A 39-year-old woman has told a jury how she wanted to die after being raped by the principal of a Worcestershire children's home.

She alleged that Brian Gillam pushed her into a bathroom at The Uplands, grabbed her around the throat and then forced her to have sex.

The attack happened when she was 14 or 15 after other residents of the home in Green Hill, Blackwell, near Bromsgrove, had gone swimming, she said.

"I just felt like dying, ending it all," she told Worcester Crown Court. "But I didn't have the means to do that. I couldn't tell anyone. There was no one to tell."

The witness kept the attack a secret until she was interviewed by police last year, the jury heard.

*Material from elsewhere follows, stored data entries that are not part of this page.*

(** A clique as [generate] makes it from [board]. *)
Definition made_from (board : pydict Cell Z) (c : clique) : Prop :=
  exists values,
    comprehension (dict_get board) (members_of c) = Ok values /\
    labelled values (operator_of c) (target_of c).

(** A clique that the labelling step of [generate] returns for its own
    member list, for some state of the random generator. *)
Definition made_by (board : pydict Cell Z) (c : clique) : Prop :=
  exists r1 r2 : rng, make_clique board (members_of c) r1 = Ok (c, r2).

(** The sum and the product of a tuple of integers. *)
Definition total (l : list Z) : Z := foldr Z.add 0 l.
Definition product_of (l : list Z) : Z := foldr Z.mul 1 l.

(** One round of the loop of [validate], as a function of its state
    [(mentioned, rewritten cliques)]. *)
Definition validate_round (size : Z) (st : gset Cell * list clique) (c : clique)
  : result (gset Cell * list clique) :=
  mc ← validate_clique size st.1 c;
  Ok (mc.1, st.2 ++ [mc.2]).

(** What [validate] makes of a clique it accepts. *)
Definition rewritten (c : clique) : clique :=
  (tuple_of_set (members_of c), operator_of c, target_of c).

Definition in_grid (size : Z) (x : Cell) : Prop :=
  1 <= x.1 <= size /\ 1 <= x.2 <= size.

(** The conditions that the loop of [validate] tests: every operator
    occurs in ["+-*/."], every member is a cell of the grid, and no cell
    is a member of two cliques of the list. *)
Definition well_formed (size : Z) (cliques : list clique) : Prop :=
  (forall c, c ∈ cliques ->
     str_in (operator_of c) "+-*/." = true /\
     forall x, x ∈ members_of c -> in_grid size x) /\
  (forall i j ci cj x, cliques !! i = Some ci -> cliques !! j = Some cj ->
     x ∈ members_of ci -> x ∈ members_of cj -> i = j).

(** Every cell of the grid is a member of some clique. *)
Definition covering (size : Z) (cliques : list clique) : Prop :=
  forall x, in_grid size x -> exists c, c ∈ cliques /\ x ∈ members_of c.

(** Each cell of the list is orthogonally adjacent to the next one. *)
Definition chain (l : list Cell) : Prop :=
  forall i c1 c2, l !! i = Some c1 -> l !! S i = Some c2 -> adjacent c1 c2 = true.

(** The value of a cell on the board, 0 for a cell that is not a key. *)
Definition value_on (board : pydict Cell Z) (m : Cell) : Z :=
  match dict_get board m with
  | Ok v => v
  | Raise _ => 0
  end.

(** A clique that the values of its cells on [board] satisfy. *)
Definition solved_on (board : pydict Cell Z) (c : clique) : Prop :=
  members_of c <> [] /\
  (forall m, m ∈ members_of c -> m ∈ dict_keys board) /\
  (length (members_of c) = 1%nat \/ is_Some (operation (operator_of c))) /\
  exists p r, p ≡ₚ value_on board <$> members_of c /\
    reduce (operation (operator_of c)) (PyInt <$> p) = Ok r /\
    py_eq r (PyInt (target_of c)) = true.

(** ** Auxiliary definitions for display *)










Fixpoint no_space (s : string) : Prop :=
  match s with
  | EmptyString => True
  | String c s' => c <> " "%char /\ no_space s'
  end.

(** * Part II: properties *)

Section any_until_facts.
Context {I : Type}.

Lemma any_until_total (body : I -> result bool) (f : I -> bool) l :
  (forall i, i ∈ l -> body i = Ok (f i)) ->
  any_until body l = Ok (existsb f l).
Proof.
  induction l as [|i l IH]; intros Hb; simpl; [done|].
  rewrite (Hb i) by left.
  destruct (f i); simpl; [done|].
  apply IH. intros j Hj. apply Hb. by right.
Qed.
End any_until_facts.

Lemma RowXorCol_spec (c1 c2 : Cell) :
  RowXorCol c1 c2 = true <->
  (c1.1 = c2.1 /\ c1.2 <> c2.2) \/ (c1.1 <> c2.1 /\ c1.2 = c2.2).
Proof.
  unfold RowXorCol.
  destruct (Z.eqb_spec c1.1 c2.1), (Z.eqb_spec c1.2 c2.2); simpl; intuition congruence.
Qed.

Lemma RowXorCol_sym (c1 c2 : Cell) : RowXorCol c1 c2 = RowXorCol c2 c1.
Proof. unfold RowXorCol. by rewrite (Z.eqb_sym c1.1), (Z.eqb_sym c1.2). Qed.

Lemma RowXorCol_irrefl (c : Cell) : RowXorCol c c = false.
Proof. unfold RowXorCol. by rewrite !Z.eqb_refl. Qed.

Lemma conflicting_clash A a B b :
  (length A <= length a)%nat -> (length B <= length b)%nat ->
  conflicting A a B b = Ok (clash A a B b).
Proof.
  intros Ha Hb. unfold conflicting, clash.
  apply any_until_total. intros i Hi.
  apply any_until_total. intros j Hj.
  apply elem_of_seq in Hi, Hj.
  destruct (lookup_lt_is_Some_2 A i) as [mA HA]; [lia|].
  destruct (lookup_lt_is_Some_2 B j) as [mB HB]; [lia|].
  destruct (lookup_lt_is_Some_2 a i) as [ma Hma]; [lia|].
  destruct (lookup_lt_is_Some_2 b j) as [mb Hmb]; [lia|].
  unfold index. rewrite HA, HB, Hma, Hmb. done.
Qed.

Lemma clash_true A a B b :
  clash A a B b = true <->
  exists i j mA mB v,
    A !! i = Some mA /\ B !! j = Some mB /\
    a !! i = Some v /\ b !! j = Some v /\ RowXorCol mA mB = true.
Proof.
  unfold clash. rewrite existsb_exists. split.
  - intros (i & _ & Hi). apply existsb_exists in Hi as (j & _ & Hj).
    destruct (A !! i) as [mA|] eqn:HA; [|done].
    destruct (B !! j) as [mB|] eqn:HB; [|done].
    destruct (a !! i) as [ma|] eqn:Hma; [|done].
    destruct (b !! j) as [mb|] eqn:Hmb; [|done].
    apply andb_true_iff in Hj as [Hx Hv]. apply Z.eqb_eq in Hv. subst mb.
    by exists i, j, mA, mB, ma.
  - intros (i & j & mA & mB & v & HA & HB & Hma & Hmb & Hx).
    exists i. split.
    { apply list_elem_of_In, elem_of_seq. apply lookup_lt_Some in HA. lia. }
    apply existsb_exists. exists j. split.
    { apply list_elem_of_In, elem_of_seq. apply lookup_lt_Some in HB. lia. }
    by rewrite HA, HB, Hma, Hmb, Hx, Z.eqb_refl.
Qed.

Gillam, aged 62, denies five counts of rape, seven of indecent assault and one of indecency with a child at the home between 1974 and 1983. It is alleged by prosecutor Rachel Brand QC that he molested girls under his care for his own sexual gratification.

The woman, who lives in London, went into care at 13 after jumping off a balcony following assaults by her stepfather.

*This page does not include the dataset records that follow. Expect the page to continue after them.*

(** The two queries agree: when the consulted source holds a configuration
    that validates, [read] returns the first provider of the configuration
    that [readAllProviders] returns whose id is its [defaultProviderId], and
    the built-in provider when there is none. *)
Theorem read_agrees_with_readAllProviders
  (h : Host) (s : State) (config : NemoProvidersConfig) :
  Persisted JSON_parse h config ->
  exists result,
    outcome (readAllProviders' h s) = Fulfilled result /\
    outcome (read' h s)
      = Fulfilled
          match findDefault (defaultProviderId result) (providers result) with
          | Some p => p
          | None => builtInAt h s
          end.
Proof.
  intros [Hh | Hh].
  - exists (normalizeIsDefault config). split.
    + pose proof (readProvidersConfig_preference h config s Hh) as Hrun.
      apply readAllProviders_of_found in Hrun. now rewrite Hrun.
    + pose proof (readFromNemo_preference h config s Hh) as Hrun.
      change (defaultProviderId (normalizeIsDefault config))
        with (defaultProviderId config).
      destruct (findDefault _ _) as [p | ].
      * destruct (read_of_found h s s _ p Hrun) as (out & ->). reflexivity.
      * destruct (read_of_missing h s s _ Hrun) as (out & ->). reflexivity.
  - exists config. split.
    + pose proof (readProvidersConfig_storage h config s Hh) as Hrun.
      apply readAllProviders_of_found in Hrun. now rewrite Hrun.
    + pose proof (readFromNemo_storage h config s Hh) as Hrun.
      destruct (findDefault _ _) as [p | ].
      * destruct (read_of_found h s s _ p Hrun) as (out & ->). reflexivity.
      * destruct (read_of_missing h s s _ Hrun) as (out & ->). reflexivity.
Qed.

(** In development mode a second [setMockProvider] replaces the override: the
    new one is the built-in default of that moment with the second set of
    keys on top, and nothing of the first call is left. *)
Theorem setMockProvider_replaces_override
  (h : Host) (first second : Partial.t) (s : State) :
  isMockLLMSettings h = true ->
  exists out,
    (setMockProvider h first ;; setMockProvider h second) s
      = (Fulfilled tt,
         {| mockProvider :=
              Some (spread (builtInAt h (later 2 s)) second);
            ticks := 4 + ticks s |},
         out).
Proof.
  intros Hdev. unfold Eff.bind.
  destruct (setMockProvider_sets h first s Hdev) as (out1 & ->).
  destruct (setMockProvider_sets h second
              {| mockProvider := Some (spread (builtInAt h s) first);
                 ticks := 2 + ticks s |} Hdev) as (out2 & ->).
  eexists. reflexivity.
Qed.

(** Nothing clears the override: once one is stored, every method of the
    class leaves one stored, and the two reads leave it as it is. *)
Theorem override_is_never_cleared
  (h : Host) (provider : Partial.t) (s : State) :
  mockProvider s <> None ->
  mockProvider (finalState (setMockProvider h provider s)) <> None /\
  mockProvider (finalState (read' h s)) = mockProvider s /\
  mockProvider (finalState (readAllProviders' h s)) = mockProvider s.
Proof.
  intros Hset. split; [ | split].
  - destruct (isMockLLMSettings h) eqn:Hdev.
    + destruct (setMockProvider_sets h provider s Hdev) as (out & ->).
      discriminate.
    + now rewrite (setMockProvider_refused h provider s Hdev).
  - destruct (read_frame h s) as (r & n & out & -> & _). reflexivity.
  - destruct (readProvidersConfig_frame h s) as (r & out & Hrun & _).
    unfold readAllProviders, Eff.bind, Eff.tryCatch, Eff.log, Eff.emit.
    rewrite Hrun. destruct r as [[c | ] | msg | ]; reflexivity.
Qed.

Lemma orDefault_nonempty (o : option string) (d : string) :
  d <> "" -> orDefault o d <> "".
Proof.
  intros Hd. unfold orDefault. destruct o as [x | ]; [ | exact Hd].
  destruct (String.eqb_spec x ""); assumption.
Qed.

(** What the two factories synthesise, for every host. The built-in
    provider satisfies the provider schema. With no override stored,
    [getMockProvider] returns a provider exactly when its type hint is no
    name inherited from [Object.prototype]: that provider satisfies the
    schema too, is flagged as default, never carries an empty API key (an
    unset or empty environment key is replaced by "mock-key"), and is built
    in exactly when it is the provider "nemo". With an inherited name as type
    hint it returns the inherited member of that name, which is no
    provider. *)
Theorem factory_providers_validate (h : Host) (s : State) :
  mockProvider s = None ->
  let hint := orDefault (MOCK_PROVIDER_TYPE h) "nemo" in
  NemoProviderSchema (untypedProvider (builtInAt h s))
    = Some (builtInAt h s) /\
  exists r s',
    getMockProvider h s = (Fulfilled r, s', []) /\
    match r with
    | Provider p =>
        ~ In hint ObjectPrototypeKeys /\
        NemoProviderSchema (untypedProvider p) = Some p /\
        isDefault p = true /\
        apiKey p <> Some "" /\
        (isBuiltIn p = true <-> id p = "nemo")
    | Inherited k => k = hint /\ In hint ObjectPrototypeKeys
    end.
Proof.
  intros Hm hint. split.
  - rewrite NemoProviderSchema_untyped. reflexivity.
  - assert (Hkey : forall o, Some (orDefault o "mock-key") <> Some "").
    { intros o H. injection H as H. revert H.
      now apply orDefault_nonempty. }
    assert (Hown : forall key, In key catalogKeys ->
                               ~ In key ObjectPrototypeKeys).
    { intros key Hin H. cbn in Hin.
      repeat (destruct Hin as [<- | Hin];
              [cbn in H;
               repeat (destruct H as [H | H]; [discriminate H | ]);
               destruct H | ]).
      destruct Hin. }
    destruct (in_dec string_dec hint catalogKeys) as [Hin | Hoff].
    + pose proof (Hown hint Hin) as Hnot. revert Hnot.
      unfold getMockProvider, Eff.bind, Eff.getMock. rewrite Hm.
      fold hint. generalize dependent hint. intros hint Hin.
      cbn in Hin.
      repeat (destruct Hin as [<- | Hin];
              [intros Hnot;
               cbn -[orDefault NemoProviderSchema untypedProvider In];
               do 2 eexists; split; [reflexivity | ];
               split; [exact Hnot | ];
               split; [rewrite NemoProviderSchema_untyped; reflexivity | ];
               split; [reflexivity | ];
               split; [try apply Hkey; try discriminate | ];
               split; intros H; first [reflexivity | discriminate H]
              | ]).
      destruct Hin.
    + rewrite (getMockProvider_off_catalog h s Hm Hoff). fold hint.
      destruct (inherited hint) eqn:Hinh.
      * do 2 eexists. split; [reflexivity | ].
        split; [reflexivity | now apply inherited_In].
      * do 2 eexists. split; [reflexivity | ].
        split; [intros H; apply inherited_In in H; congruence | ].
        split; [rewrite NemoProviderSchema_untyped; reflexivity | ].
        split; [reflexivity | ].
        split; [discriminate | ].
        split; reflexivity.
Qed.

(** How much [read] reports of a failed read. When the preference API yields
    no valid configuration, exactly one warning or error is logged before
    the built-in provider is returned. When the key-value store yields none,
    outside development mode, nothing is logged with a level: the failure is
    silent. *)
Theorem read_failure_diagnostics (h : Host) (s : State) :
  (PreferenceFails JSON_parse h ->
   List.length (diagnostics (events (read' h s))) = 1) /\
  (StorageFails JSON_parse h -> isMockLLMSettings h = false ->
   diagnostics (events (read' h s)) = []).
Proof.
  split.
  - intros [api msg Hapi Hcb
           | api cb msg Hapi Hcb Herr
           | api cb Hapi Hcb Herr Hval
           | api cb msg Hapi Hcb Herr Hval Hjson
           | api cb parsed Hapi Hcb Herr Hval Hjson Hzod];
      run_with_facts; reflexivity.
  - intros Hf Hdev.
    destruct (readFromNemo_storage_fails h s Hf) as (why & Hrun).
    rewrite (mockOrNull_production h why s Hdev) in Hrun.
    unfold read, Eff.bind, Eff.tryCatch, Eff.log, Eff.emit.
    rewrite Hrun. reflexivity.
Qed.

End ReaderFacts.

(** * Properties of the header of the side panel *)

Section HeaderFacts.

Variable zodErrorMessage : JSValue -> string.

Lemma nextConfigOf_normalizes (nextId : string) (config : NemoProvidersConfig) :
  nextConfigOf nextId config =
    normalizeIsDefault
      {| defaultProviderId := nextId; providers := providers config |}.
Proof. reflexivity. Qed.

Lemma revalidates_nextConfigOf (nextId : string)
  (config : NemoProvidersConfig) :
  forallb revalidates (providers (nextConfigOf nextId config))
    = forallb revalidates (providers config).
Proof.
  cbn. induction (providers config) as [ | p ps IH]; cbn.
  - reflexivity.
  - now rewrite IH.
Qed.

(** The listener of status messages shows a configuration only when the
    schema accepted it: after a message the configuration of the state is the
    one before, or the validated output of the one the message carries. A
    configuration that is refused leaves the one shown in place and records
    the message of the error; a message whose status is not ['success']
    changes nothing; and an error once recorded is never cleared. *)
Theorem status_listener_shows_only_validated
  (payload : JSValue) (st : HeaderState) :
  let sent := getProp (getProp payload "data") "providersConfig" in
  let st' := onWorkflowStatus zodErrorMessage payload st in
  (providersConfig st' = providersConfig st \/
   (providersConfig st' = NemoProvidersConfigSchema sent /\
    providersError st' = providersError st)) /\
  (providersConfig st' <> providersConfig st \/
   providersError st' <> providersError st ->
   truthy sent = true) /\
  (isString (getProp payload "status") "success" = false -> st' = st) /\
  (providersError st <> None -> providersError st' <> None).
Proof.
  intros sent st'. subst st'. unfold onWorkflowStatus. fold sent.
  destruct (truthy payload); cbn [andb];
    [ | repeat split; auto; intros [H | H]; now elim H].
  destruct (isString (getProp payload "status") "success"); cbn [andb];
    [ | repeat split; auto; intros [H | H]; now elim H].
  destruct (truthy (getProp payload "data")); cbn [andb];
    [ | repeat split; auto; try discriminate; intros [H | H]; now elim H].
  destruct (truthy sent);
    [destruct (NemoProvidersConfigSchema sent) as [cfg | ] | ];
    destruct (truthy (getProp (getProp payload "data") "servers")); cbn;
    repeat split; auto; try discriminate;
    intros [H | H]; now elim H.
Qed.

(** Choosing a default in the selector, for a configuration that a status
    message delivered: when none of its context windows is NaN the
    configuration with the flags recomputed for the chosen id is shown and
    sent to be saved, once, and an error is recorded only when sending fails;
    when one is NaN, nothing is sent, the configuration shown stays, and the
    message of the validation error is recorded. *)
Theorem selection_saved_unless_NaN
  (v : JSValue) (config : NemoProvidersConfig) (sendOk : bool)
  (nextId : string) (st : HeaderState) :
  NemoProvidersConfigSchema v = Some config ->
  let next := nextConfigOf nextId config in
  onSelectDefault zodErrorMessage sendOk nextId config st =
    if forallb windowIsNumber (providers config)
    then ({| providersConfig := Some next;
             providersError :=
               if sendOk then providersError st
               else Some "Failed to send save message";
             installedServers := installedServers st |},
          [next])
    else ({| providersConfig := providersConfig st;
             providersError := Some (zodErrorMessage (untypedConfig next));
             installedServers := installedServers st |},
          []).
Proof.
  intros Hv next. unfold onSelectDefault. fold next.
  rewrite NemoProvidersConfigSchema_untyped.
  unfold next at 1. rewrite revalidates_nextConfigOf.
  rewrite (validated_config_numbers v config Hv).
  destruct (forallb windowIsNumber (providers config)); [ | reflexivity].
  destruct sendOk; reflexivity.
Qed.

(** The configuration that the selector builds for an id offered by one
    option only has exactly one default provider, the one with that id, and
    keeps the ids of the providers and their order. *)
Theorem selection_of_unique_id_has_one_default
  (nextId : string) (config : NemoProvidersConfig) :
  List.length
    (filter (fun p => String.eqb (id p) nextId) (providers config)) = 1 ->
  let next := nextConfigOf nextId config in
  oneDefault next /\
  defaultProviderId next = nextId /\
  map id (providers next) = map id (providers config) /\
  (forall p, In p (providers next) -> isDefault p = String.eqb (id p) nextId).
Proof.
  intros Hone next. subst next. rewrite nextConfigOf_normalizes.
  split; [ | split; [reflexivity | split]].
  - unfold oneDefault. rewrite defaults_normalizeIsDefault.
    cbn [defaultProviderId providers].
    destruct (filter (fun p => String.eqb (id p) nextId) (providers config))
      as [ | p [ | q rest]] eqn:Hf; try discriminate Hone.
    exists (withIsDefault p true). split; [reflexivity | ].
    assert (Hin : In p (filter (fun p => String.eqb (id p) nextId)
                               (providers config)))
      by (rewrite Hf; now left).
    apply filter_In in Hin. destruct Hin as [_ Hid].
    cbn. now apply String.eqb_eq.
  - cbn. rewrite map_map. reflexivity.
  - intros p Hp.
    destruct (normalizeIsDefault_ids _ p Hp) as (q & _ & -> & ->).
    reflexivity.
Qed.

End HeaderFacts.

At first she viewed The Uplands as "my salvation". She felt safe, learned to read and became interested in books.

She said Gillam was "a very touchy individual" who liked putting his hand up the jumper of one girl while she sat on his lap watching TV. "It was very, very obvious, it became a bit of a joke," she said.

But one day as she was reading alone with the home deserted, Gillam took her to a bathroom. He turned nasty and she expected the worst, based on her previous experiences of sexual assault.

The witness wept as she recalled how Gillam pressed her windpipe and molested her. "I tried to plead and beg. It was just like a nightmare," she said.

After the attack, she began running away from the home and later went into a religious institution for a number of years.

The trial continues.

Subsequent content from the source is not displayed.